My short project entitled "Functional annotation of potential regulators of lysosomes and cell death identified in a genome-wide screen " involved scripts that carry out two major tasks.The first task primarly involves data download and analysis of genes collected from 12 databases related to autophagy,cell death,and lysosomes. However, the second task involves functional annotation of genes obtained from a genome-wide screen and basic statistical analysis of knockdown data.
Scripts of the above tasks require the installation and import of various packages(see packages.py) and Matplotlib library(v3.1.1).
Some databases were available for download(see datadownload.py), while others were not and therefore the htmls were downloaded (datadownload.py) and webscraping scripts were written to parse them(see webscraping.py). Other scripts include parse.py, mergeAutophagy.py,mergeCellDeath.py, mergeLysosome.py,overlap.py,screenCheck.py, plotting.py,MappingToUniprot.py, and MappingToLists.py.
- python v3.7.4
- wget
- matplotlib v3.1.1
- pandas
- beautifulsoup4
- owlready2
- goatools
- lxml
- glob
- openpyxl
- json
- tqdm (install with conda install -c conda-forge tqdm)

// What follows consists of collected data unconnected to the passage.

Lemma observe_all_accounted k obs t s r ls lr :
  accounted k t s r ls lr -> monotone k ls lr obs ->
  accounted k (observe_all t obs).1
    (s + bytes_for Sent k (observe_all t obs).2)
    (r + bytes_for Received k (observe_all t obs).2)
    (last_counters k ls lr obs).1 (last_counters k ls lr obs).2.
Proof.
  revert t s r ls lr. induction obs as [|f obs IH]; intros t s r ls lr Ha Hm; simpl in *.
  { by rewrite !bytes_for_nil, !Z.add_0_r. }
  destruct (Observe t f) as [t1 d] eqn:E.
  assert (Ht1 : (Observe t f).1 = t1) by (by rewrite E).
  assert (Hd : (Observe t f).2 = d) by (by rewrite E).
  destruct (observe_all t1 obs) as [t2 ds] eqn:E2. simpl.
  rewrite !bytes_for_app, !Z.add_assoc.
  assert (Hstep : forall ls' lr',
    accounted k t1 (s + bytes_for Sent k (option_list d)) (r + bytes_for Received k (option_list d)) ls' lr' ->
    monotone k ls' lr' obs ->
    accounted k t2 (s + bytes_for Sent k (option_list d) + bytes_for Sent k ds)
      (r + bytes_for Received k (option_list d) + bytes_for Received k ds)
      (last_counters k ls' lr' obs).1 (last_counters k ls' lr' obs).2).
  { intros ls' lr' H1 H2. specialize (IH _ _ _ _ _ H1 H2). by rewrite E2 in IH. }
  destruct (decide (connKeyFromFields f = k)) as [<-|Hne].
  - destruct Hm as (Hs & Hr & Hm). apply Hstep; [|done].
    unfold accounted in Ha |- *. rewrite <-Ht1, <-Hd.
    destruct (t !! connKeyFromFields f) as [st|] eqn:Et.
    + destruct (Observe_entry_ok t f st s r ls lr Et Ha Hs Hr) as (st' & -> & Hok). exact Hok.
    + destruct Ha as (-> & -> & -> & ->).
      destruct (Observe_baseline t f Et) as (-> & st' & -> & Hok); [lia..|].
      by rewrite !bytes_for_nil.
  - apply Hstep; [|done]. unfold accounted in Ha |- *.
    rewrite <-Ht1, Observe_other by done.
    assert (Hn : forall proj, bytes_for proj k (option_list d) = 0).
    { intros proj. apply bytes_for_none. destruct d as [d|]; simpl; [|constructor].
      constructor; [|constructor]. unfold delta_for. by rewrite (Observe_delta_fields t f d). }
    by rewrite !Hn, !Z.add_0_r.
Qed.

Lemma BeginPoll_accounted k t s r ls lr :
  accounted k t s r ls lr -> accounted k (BeginPoll t) s r ls lr.
Proof.
  unfold accounted, BeginPoll. rewrite lookup_fmap. by destruct (t !! k).
Qed.

(** Being seen during a poll. *)
Lemma observe_all_seen k t obs :
  match (observe_all t obs).1 !! k with
  | Some st => seen st = true <-> (exists f, f ∈ obs /\ connKeyFromFields f = k) \/
                                  (exists st0, t !! k = Some st0 /\ seen st0 = true)
  | None => t !! k = None /\ forall f, f ∈ obs -> connKeyFromFields f <> k
  end.
Proof.
  revert t. induction obs as [|f obs IH]; intros t; simpl.
  { destruct (t !! k) as [st|]; [|split; [done|by intros f ?%not_elem_of_nil]].
    split; [right; eauto|]. intros [(f & ?%not_elem_of_nil & _)|(st0 & [= ->] & ?)]; done. }
  destruct (Observe t f) as [t1 d] eqn:E.
  assert (Ht1 : (Observe t f).1 = t1) by (by rewrite E).
  specialize (IH t1). destruct (observe_all t1 obs) as [t2 ds]. simpl in *.
  destruct (decide (connKeyFromFields f = k)) as [Hk|Hne].
  - destruct (Observe_own t f) as (st1 & Hst1 & Hseen & _). rewrite Hk, Ht1 in Hst1.
    destruct (t2 !! k).
    + split; intros _; [left; exists f; by split; [left|]|]. apply IH. right. by exists st1.
    + destruct IH as [IH _]. congruence.
  - rewrite <-Ht1, Observe_other in IH by done.
    destruct (t2 !! k).
    + rewrite IH. split; (intros [(f' & Hf & Hk)|Hst]; [left; exists f'|by right]).
      * split; [by right|done].
      * apply elem_of_cons in Hf as [->|Hf]; [done|by split].
    + destruct IH as [-> IH]. split; [done|]. intros f' [->|Hf]%elem_of_cons; auto.
Qed.

Section range.
Context `{!RangeOrder connKey connState}.
(* ===== verification/FlowStore.v ===== *)
(** * The aggregator's event store

    [pkg/collector/store] of network-flow-aggregator: a bounded buffer of
    enriched events with a cursor that separates what the upstream client has
    sent from what it has not.  Events leave from the front, by age or by
    count; unsent ones that leave are counted. *)

From stdpp Require Import base decidable list gmap strings.
From Stdlib Require Import ZArith Lia.
From S2P Require Import Prelude GoStrings FlowTypes.
Import GoInt GoTime.

Local Open Scope Z_scope.

(** ** Data *)

Record Enrichment := mkEnrichment {
  SrcNamespace : string;
  SrcWorkloadKind : string;
  SrcWorkloadName : string;
  DstNamespace : string;
  DstKind : string;
  DstName : string;
  BackendWorkloadNamespace : string;
  BackendWorkloadKind : string;
  BackendWorkloadName : string;
  BackendPodNamespace : string;
  BackendPodName : string
}.

Definition noEnrichment : Enrichment :=
  {| SrcNamespace := ""; SrcWorkloadKind := ""; SrcWorkloadName := ""; DstNamespace := "";
     DstKind := ""; DstName := ""; BackendWorkloadNamespace := ""; BackendWorkloadKind := "";
     BackendWorkloadName := ""; BackendPodNamespace := ""; BackendPodName := "" |}.
(** [None]: the fuel ran out. *)
Fixpoint send_loop (fuel i : nat) (clk : Clock) (c : Client) (s : Stream) :
    option (Client * Stream * option string) :=
  match fuel with
  | O => None
  | S fuel' =>
      match PeekUnsentBatch (BatchSize (cfg c)) (store c) with
      | None => Some (c, s, None)
      | Some b =>
          match Send s (batch_msg c b) with
          | (s1, Some err) => Some (c, s1, Some err)
          | (s1, None) => send_loop fuel' (S i) clk (after_sent clk i b.2 c) s1
          end
      end
  end.

(** Each round advances the cursor, so the length of the buffer is enough. *)
Definition sendPending (clk : Clock) (c : Client) (s : Stream) : Client * Stream * option string :=
  let '(c1, _) := logDroppedUnsent (clock_drop clk) (clock_drop_age clk) c in
  match send_loop (S (length (events (store c1)))) 0 clk c1 s with
  | Some r => r
  | None => (c1, s, Some "out of fuel"%string)
  end.

(** What the server and the status loop may do to the client between two steps
    of [Run]. *)
Inductive other_step : Client -> Client -> Prop :=
| other_append now rows c : other_step c (NotifyAppended (set_store (append_rows now rows (store c)) c))
| other_flush c : other_step c (Flush c)
| other_status now c : other_step c (maybeLogSendProgress now c).1.

Definition upstream_stream_client : StreamClient Client Stream Clock :=
  {| Reconnect.sendPending := sendPending;
     onConnect := fun clk => beginSession (clock_connected clk);
     flushSignalled := flushCh;
     takeFlush := set_flushCh false;
     backoffMin := fun c => ReconnectBackoffMin (cfg c);
     backoffMax := fun c => ReconnectBackoffMax (cfg c);
     other := other_step |}.

Definition Run_steps := @run_steps Client Stream Clock upstream_stream_client.

Definition Run_init (c : Client) : Client * phase Stream := (c, AtTop (ReconnectBackoffMin (cfg c))).
End stream.

(** ** Lemmas *)

Lemma logDroppedUnsent_frame now now' c :
  let c' := (logDroppedUnsent now now' c).1 in
  cfg c' = cfg c /\ stats c' = stats c /\ store c' = (TakeDroppedUnsent (store c)).1.
Proof.
  unfold logDroppedUnsent. simpl. destruct (_ =? 0); [done|].
  destruct (Before _ _); done.
Qed.
(* ===== verification/KubeIndex.v ===== *)
(** * Address indexes of the Kubernetes enricher

    [pkg/collector/kube/services.go], [pod_ips.go] and [node_ips.go] of
    network-flow-aggregator: maps from addresses (and ports) to the Services,
    pods and nodes that own them, built from the informers' listings.  The
    Kubernetes objects keep the fields the code reads. *)

From stdpp Require Import base decidable list gmap strings sets.
From Stdlib Require Import ZArith Lia.
From S2P Require Import Prelude.
Import GoInt.

Local Open Scope Z_scope.

(** ** Kubernetes objects *)

Inductive IntOrStringType : Type := IntType | StringType.

#[global] Instance IntOrStringType_eq_dec : EqDecision IntOrStringType.
Proof. solve_decision. Defined.

Record ServicePort := mkServicePort {
  sp_Port : Z;
  TargetPortType : IntOrStringType;
  TargetPortIntVal : Z
}.

Record Service := mkService {
  svc_Namespace : string;
  svc_Name : string;
  ClusterIP : string;
  ClusterIPs : list string;
  ExternalIPs : list string;
  IngressIPs : list string;
  svc_Ports : list ServicePort
}.

Record ObjectReference := mkObjectReference {
  ref_Kind : string;
  ref_Namespace : string;
  ref_Name : string
}.

Record Endpoint := mkEndpoint {
  Ready : option bool;
  ep_Addresses : list string;
  TargetRef : option ObjectReference
}.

All the scripts were run using python.
-
packages.py
This script imports the packages used in this short project. -
datadownload.py
Involves the codes written for downloading the databases that were available for download or the htmls of databases that were not available for download.
Some codes should be run a long with the correct packages from packages.py.
Data from Uniprot, The CASBAH, The Human Lysosome Gene Database and The Mouse Lysosome Gene Database had to be downloaded manually (see below in step-by-step):
-
webscraping.py
Runs codes written for parsing databases that were not available for download. HTML scraping was the method used in this case. Some scraping codes were followed by another code to fix the data structure in the database. Note that some steps have to be performed manually, see comments in the code -
THANATOSdownload.py
Downloads the gene pages from the THANATOS database (alternative to script in notebook) -
parse.py
Involves codes written for parsing the databases that were available for download in order to extract necessary fields.
-
mergeAutophagy.py, mergeCellDeath.py, mergeLysosome.py
Run codes written for merging the databases from each category in order to collect all available information related to autophagy, cell death and lysosomes. -
overlap.py
Runs codes written for finding the overlap between the end files of autophagy-cell death, autophagy-lysosome , cell death-lysosome as well as autophagy-lysosome-cell death. -
screenCheck.py
Runs codes written to parse a whole genome screen of knockdown data of all known human genes. The script will split the screen file to control and sample files. These belong to genes that showed at least 15% reduction in cell count upon the knockdown in replicate1 and/or replicate2. -
plotting.py
Runs codes that were used in matplotlib library to plot positive- and negative control-counts (as a part of the statistical evaluation of false positives and false negatives) as well as the codes written to get the counts that are used in generating the plots. -
MappingToUniprot.py
Runs codes for the files whose entrez IDs were mapped to uniprot in order to get the accession numbers for genes in the original screen file. -
MappingToLists.py
Runs codes written for for matching the screen hits with the autophagy, cell death, and lysosome lists.
All codes were written in Jupyter notebook (v6.0.1). The name or the path of the file should be supplied and the codes can be simply run with ctrl+enter OR alt+enter.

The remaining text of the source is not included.